The interception, if it happened – the course and speed of TF14 had been selected to intercept the Alliance ships at the mouth of the Straits, if they were indeed attempting a dawn transit – would be a close-quarters knife-fight. The sharp mountain spine running down Míhayll’s length was an effective barrier to both gunfire and radar, and so they would not know of its success until they were almost upon the enemy.

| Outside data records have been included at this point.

(* ===== verification/MediationFee.v ===== *)
(** The mediation fee model ([transfer/mediated_transfer/mediation_fee.py]).

    Exact rational arithmetic (Python's [Fraction]) is [Q]; the imbalance
    curve, which the source evaluates with floats, uses [PyFloat].  The file
    models the piecewise linear functions ([Interpolate]), the fee schedule of
    a channel, the total fee of a mediation and the discretisation of the
    imbalance penalty. *)

From Stdlib Require Import QArith Qabs Qminmax Lqa.
From S2P Require Import Prelude PyFloat.

#[local] Open Scope Z_scope.

(** ** Piecewise linear functions *)

Record Interpolate : Type := mkInterpolate {
  x_list : list Q;
  y_list : list Q;
  slopes : list Q
}.

Fixpoint strictly_ascending (l : list Q) : bool :=
  match l with
  | x1 :: ((x2 :: _) as l') =>
      negb (Qle_bool (x2 - x1)%Q 0%Q) && strictly_ascending l'
  | _ => true
  end.

Fixpoint slopes_of (xs ys : list Q) : list Q :=
  match xs, ys with
  | x1 :: ((x2 :: _) as xs'), y1 :: ((y2 :: _) as ys') =>
      ((y2 - y1) / (x2 - x1))%Q :: slopes_of xs' ys'
  | _, _ => []
  end.

(** [Interpolate.__init__] *)
Definition new_Interpolate (xs ys : list Q) : Py Interpolate :=
  if strictly_ascending xs then Ok (mkInterpolate xs ys (slopes_of xs ys))
  else Raise (ValueError "x_list must be in strictly ascending order!").

(** [bisect_right(l, x)]: how many leading elements are not above [x]. *)
Fixpoint bisect_right (l : list Q) (x : Q) : nat :=
  match l with
  | [] => 0%nat
  | y :: l' => if Qle_bool y x then S (bisect_right l' x) else 0%nat
  end.

Definition index_or_raise {A} (l : list A) (i : nat) : Py A :=
  match l !! i with Some a => Ok a | None => Raise IndexError end.

(** [Interpolate.__call__] *)
Definition interpolate_call (f : Interpolate) (x : Q) : Py Q :=
  first ← index_or_raise (x_list f) 0;
  final ← index_or_raise (x_list f) (length (x_list f) - 1);
  if negb (Qle_bool first x && Qle_bool x final)
  then Raise (ValueError "x out of bounds!")
  else if Qeq_bool x final then index_or_raise (y_list f) (length (y_list f) - 1)
  else
    let i := (bisect_right (x_list f) x - 1)%nat in
    y ← index_or_raise (y_list f) i;
    s ← index_or_raise (slopes f) i;
    xi ← index_or_raise (x_list f) i;
    Ok (y + s * (x - xi))%Q.

(** ** Fee schedules *)

Record FeeScheduleState : Type := mkFeeScheduleState {
  cap_fees : bool;
  flat : Z;
  proportional : Z;  (** parts per million *)
  imbalance_penalty : option (list (Z * Z));
  penalty_func : option Interpolate
}.

(** [FeeScheduleState.__post_init__]: the penalty function is built from the
    non-empty list of points. *)
Definition update_penalty_func (points : option (list (Z * Z))) :
    Py (option Interpolate) :=
  match points with
  | Some ((_ :: _) as l) =>
      f ← new_Interpolate (map (fun p => inject_Z p.1) l) (map (fun p => inject_Z p.2) l);
      Ok (Some f)
  | _ => Ok None
  end.

Definition new_FeeScheduleState (cap : bool) (fl prop : Z)
    (points : option (list (Z * Z))) : Py FeeScheduleState :=
  f ← update_penalty_func points;
  Ok (mkFeeScheduleState cap fl prop points f).

(** [FeeScheduleState.fee].  The conditional expression spans the whole sum:
    without a penalty function the result is zero. *)
Definition fee (s : FeeScheduleState) (balance : Z) (amount : Q) : Py Q :=
  match penalty_func s with
  | None => Ok 0%Q
  | Some f =>
      after ← interpolate_call f (inject_Z balance + amount)%Q;
      before ← interpolate_call f (inject_Z balance);
      Ok (inject_Z (flat s) + (Qmake (proportional s) 1000000) * Qabs amount
            + (after - before))%Q
  end.

(** ** The total fee of a mediation *)

Definition qsign (x : Q) : Z :=
  match (x ?= 0)%Q with Eq => 0 | Gt => 1 | Lt => -1 end.

(** [sorted(set(l))] *)
Fixpoint qinsert (x : Q) (l : list Q) : list Q :=
  match l with
  | [] => [x]
  | y :: l' =>
      match (x ?= y)%Q with
      | Eq => l
      | Lt => x :: l
      | Gt => y :: qinsert x l'
      end
  end.
Definition sorted_set (l : list Q) : list Q := foldr qinsert [] l.

(** [_collect_x_values] *)
Definition collect_x_values (pin pout : Interpolate) (balance_in balance_out max_x : Z) :
    list Q :=
  let all_x_vals :=
    map (fun x => x - inject_Z balance_in)%Q (x_list pin)
    ++ map (fun x => inject_Z balance_out - x)%Q (x_list pout) in
  let limit x := Qmax (Qmin (Qmin x (inject_Z balance_out)) (inject_Z max_x)) 0%Q in
  sorted_set (map limit all_x_vals).

(** [l.insert(i, x)] *)
Definition list_insert_at {A} (i : nat) (x : A) (l : list A) : list A :=
  take i l ++ x :: drop i l.

(** One iteration of the loop of [_cap_fees]. *)
Definition cap_fees_step (xy : list Q * list Q) (i : nat) : Py (list Q * list Q) :=
  let '(xs, ys) := xy in
  y1 ← index_or_raise ys i;
  y2 ← index_or_raise ys (S i);
  if qsign y1 * qsign y2 =? -1 then
    x1 ← index_or_raise xs i;
    x2 ← index_or_raise xs (S i);
    let new_x := (x1 + Qabs y1 / Qabs (y2 - y1) * (x2 - x1))%Q in
    let new_index := bisect_right xs new_x in
    Ok (list_insert_at new_index new_x xs, list_insert_at new_index 0%Q ys)
  else Ok (xs, ys).

(** [_cap_fees].  The range of the loop is computed once, from the length of
    the list before any insertion. *)
Definition apply_cap_fees (xs ys : list Q) : Py (list Q * list Q) :=
  xy ← py_foldl cap_fees_step (xs, ys) (seq 0 (length xs - 1));
  Ok (xy.1, map (fun y => Qmax y 0%Q) xy.2).

(** [try: ... except ValueError: raise UndefinedMediationFee()] *)
Definition except_value_error {A} (m : Py A) : Py A :=
  match m with Raise (ValueError _) => Raise UndefinedMediationFee | _ => m end.

(** [copy(schedule)] with a dummy penalty function when none is set. *)
Definition with_dummy_penalty (s : FeeScheduleState) (upper : Z) : Py FeeScheduleState :=
  match penalty_func s with
  | Some _ => Ok s
  | None =>
      f ← new_Interpolate [0%Q; inject_Z upper] [0%Q; 0%Q];
      Ok (mkFeeScheduleState (cap_fees s) (flat s) (proportional s)
            (imbalance_penalty s) (Some f))
  end.

(** [_mediation_fee_func] *)
Definition mediation_fee_func_aux (schedule_in schedule_out : FeeScheduleState)
    (balance_in balance_out receivable : Z)
    (amount_with_fees amount_without_fees : option Z) (cap : bool) : Py Interpolate :=
  _ ← py_assert (bool_decide (amount_with_fees = None) || bool_decide (amount_without_fees = None))
        "Must be called with either amount_with_fees or amount_without_fees as None";
  if (balance_out =? 0) || (receivable =? 0) then Raise UndefinedMediationFee else
  sin ← with_dummy_penalty schedule_in (balance_in + receivable);
  sout ← with_dummy_penalty schedule_out balance_out;
  pin ← assert_some (penalty_func sin) "";
  pout ← assert_some (penalty_func sout) "";
  let xs := collect_x_values pin pout balance_in balance_out
              (if amount_with_fees then balance_out else receivable) in
  let total x :=
    fin ← fee sin balance_in
            (match amount_with_fees with None => x | Some a => inject_Z a end);
    fout ← fee sout balance_out
            (match amount_without_fees with None => (- x)%Q | Some a => (- inject_Z a)%Q end);
    Ok (fin + fout)%Q in
  ys ← except_value_error (py_map total xs);
  xy ← (if cap then apply_cap_fees xs ys else Ok (xs, ys));
  new_Interpolate xy.1 xy.2.

(** [FeeScheduleState.mediation_fee_func] *)
Definition mediation_fee_func schedule_in schedule_out balance_in balance_out
    receivable amount_with_fees cap : Py Interpolate :=
  mediation_fee_func_aux schedule_in schedule_out balance_in balance_out
    receivable (Some amount_with_fees) None cap.

(** [FeeScheduleState.mediation_fee_backwards_func] *)
Definition mediation_fee_backwards_func schedule_in schedule_out balance_in balance_out
    receivable amount_without_fees cap : Py Interpolate :=
  mediation_fee_func_aux schedule_in schedule_out balance_in balance_out
    receivable None (Some amount_without_fees) cap.

(** ** The imbalance penalty *)

Definition NUM_DISCRETISATION_POINTS : Z := 21.

(** [linspace] *)
Definition linspace (start stop num : Z) : Py (list Z) :=
  _ ← py_assert (1 <? num) "Must generate at least one step";
  _ ← py_assert (start <=? stop) "start must be smaller than stop";
  step ← int_truediv (stop - start) (num - 1);
  py_map (fun i => fi ← float_of_int i; r ← float_round (float_mul fi step); Ok (start + r))
    (map Z.of_nat (seq 0 (Z.to_nat num))).

Section imbalance.
Context `{FloatPow}.

(** The function [f] inside [calculate_imbalance_fees]. *)
Definition imbalance_curve (a o b : float) (x : Z) : Py Z :=
  fx ← float_of_int x;
  p ← float_pow (float_abs (float_sub fx o)) b;
  float_round (float_mul a p).

(** [calculate_imbalance_fees] *)
Definition calculate_imbalance_fees (channel_capacity proportional_imbalance_fee : Z) :
    Py (option (list (Z * Z))) :=
  _ ← py_assert (0 <=? channel_capacity) "channel_capacity must be larger than zero";
  _ ← py_assert (0 <=? proportional_imbalance_fee)
        "prop. imbalance fee must be larger than zero";
  if proportional_imbalance_fee =? 0 then Ok None
  else if channel_capacity =? 0 then Ok None
  else
    prod ← float_of_int (channel_capacity * proportional_imbalance_fee);
    c ← float_div prod float_1e6;
    pif ← float_of_int proportional_imbalance_fee;
    rate ← float_div pif float_1e6;
    two ← float_of_int 2;
    half_slope ← float_div float_0_1 two;
    _ ← py_assert (float_le rate half_slope) "Too high imbalance fee";
    o ← int_truediv channel_capacity 2;
    b0 ← float_div (float_mul float_0_1 o) c;
    ten ← float_of_int 10;
    let b := if float_lt ten b0 then ten else b0 in
    ob ← float_pow o b;
    a ← float_div c ob;
    let num_base_points := Z.min NUM_DISCRETISATION_POINTS (channel_capacity + 1) in
    xs ← linspace 0 channel_capacity num_base_points;
    ys ← py_map (imbalance_curve a o b) xs;
    Ok (Some (combine xs ys)).
End imbalance.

Meanwhile, the wind blew steadily against them, as it had all night. Vicious gusts out of the north-west carried storm clouds down out of Lothell, bringing with them lines of squalls, flat and heavy rain, and a steady swell that was imparting to the ships of TF14 a miserable corkscrewing motion. The only virtue to be found in the weather – and the worse storms further north – was that it would keep Alliance air cover grounded, and make it virtually impossible for Antinomos to fly off or recover aircraft. Or such was the Admiralty’s contention, although the empty skies above them were some confirmation.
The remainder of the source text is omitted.